VICE-PRÉSIDENT DE LA SOCIÉTÉ FRANÇAISE DES TRADUCTEURS :

 

L'offensive de grand style lancée par les multinationales américaines pour éliminer la langue française de ce secteur stratégique continue, et toujours, malheureusement, avec la complicité de certains milieux français. Quels sont les "buts de guerre" économiques de l'adversaire ? Inonder l'Europe de brevets à bas prix, pour paralyser les entreprises européennes. Déstabiliser les professions spécialisées, traducteurs scientifiques, mais aussi, et d'abord, conseils en Propriété Industrielle. Détruire l'Institut National de la Propriété Industrielle (I.N.P.I.) pour tout concentrer à l'Office Européen des Brevets (O.E.B.) de Munich. Détruire le système juridique français. Et, bien sûr, éliminer la langue française.

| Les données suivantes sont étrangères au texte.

Lemma skills_loc_found skills k :
  isin (skill_occs skills) k = true ->
  exists r, In r skills /\ skill_occ r = k /\
            forall st, skills_loc skills k st = (Returned (skill_values r), st).
Proof.
  unfold skills_loc, isin, skill_occs. intro H.
  destruct (find (fun r => (skill_occ r =? k)%Z) skills) as [r|] eqn:E.
  - apply find_some in E. destruct E as [Hin Hk]. apply Z.eqb_eq in Hk.
    exists r. auto.
  - apply existsb_exists in H. destruct H as [x [Hx Ex]].
    apply in_map_iff in Hx. destruct Hx as [r [Er Hr]].
    pose proof (find_none _ _ E r Hr) as Hn. simpl in Hn.
    apply Z.eqb_eq in Ex. rewrite <- Ex in Er.
    rewrite Er, Z.eqb_refl in Hn. discriminate.
Qed.

Lemma skills_loc_missing skills k st :
  isin (skill_occs skills) k = false ->
  skills_loc skills k st = (Raised "KeyError", st).
Proof.
  unfold skills_loc, isin, skill_occs. intro H.
  destruct (find (fun r => (skill_occ r =? k)%Z) skills) as [r|] eqn:E;
    [|reflexivity].
  apply find_some in E. destruct E as [Hin Hk]. apply Z.eqb_eq in Hk.
  assert (Ht : existsb (Z.eqb k) (map skill_occ skills) = true).
  { apply existsb_exists. exists (skill_occ r). split.
    - now apply in_map.
    - rewrite Hk. apply Z.eqb_refl. }
  congruence.
Qed.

On est confondu devant la naïveté des autorités françaises. Mais s'agit-il de naïveté ? Si nos adversaires gagnaient, et si le désert était ainsi fait en France (et dans les pays francophones), qu'y gagnerait la France ? Qu'y gagnerait l'Europe ? Il serait facile aux grands cabinets américains de rafler la mise, et de faire alors payer très cher leurs "conseils" aux entreprises françaises. Quant à l'espionnage industriel, pardon, à l' "intelligence économique" , le ver étant dans le fruit, les États-Unis n'auraient plus aucun effort à faire.

 Face à cela, que nous oppose-t-on ? Le coût des traductions ! Car évidemment, les brevets d'invention, étant créateurs de droits, doivent être traduits pour pouvoir être opposés aux tiers. C'est l'aspect juridique. De plus, la littérature des brevets fournit une documentation en français ininterrompue depuis la Convention ! Certes, elle est encore insuffisamment exploitée par les P.M.E. Faut-il pour autant "jeter le bébé avec l'eau du bain" en restreignant la diffusion de l'information aux seules personnes qui maîtrisent l'anglais ? [ Et un récent colloque a montré que même le directeur de l'I.N.P.I. le parle très mal !]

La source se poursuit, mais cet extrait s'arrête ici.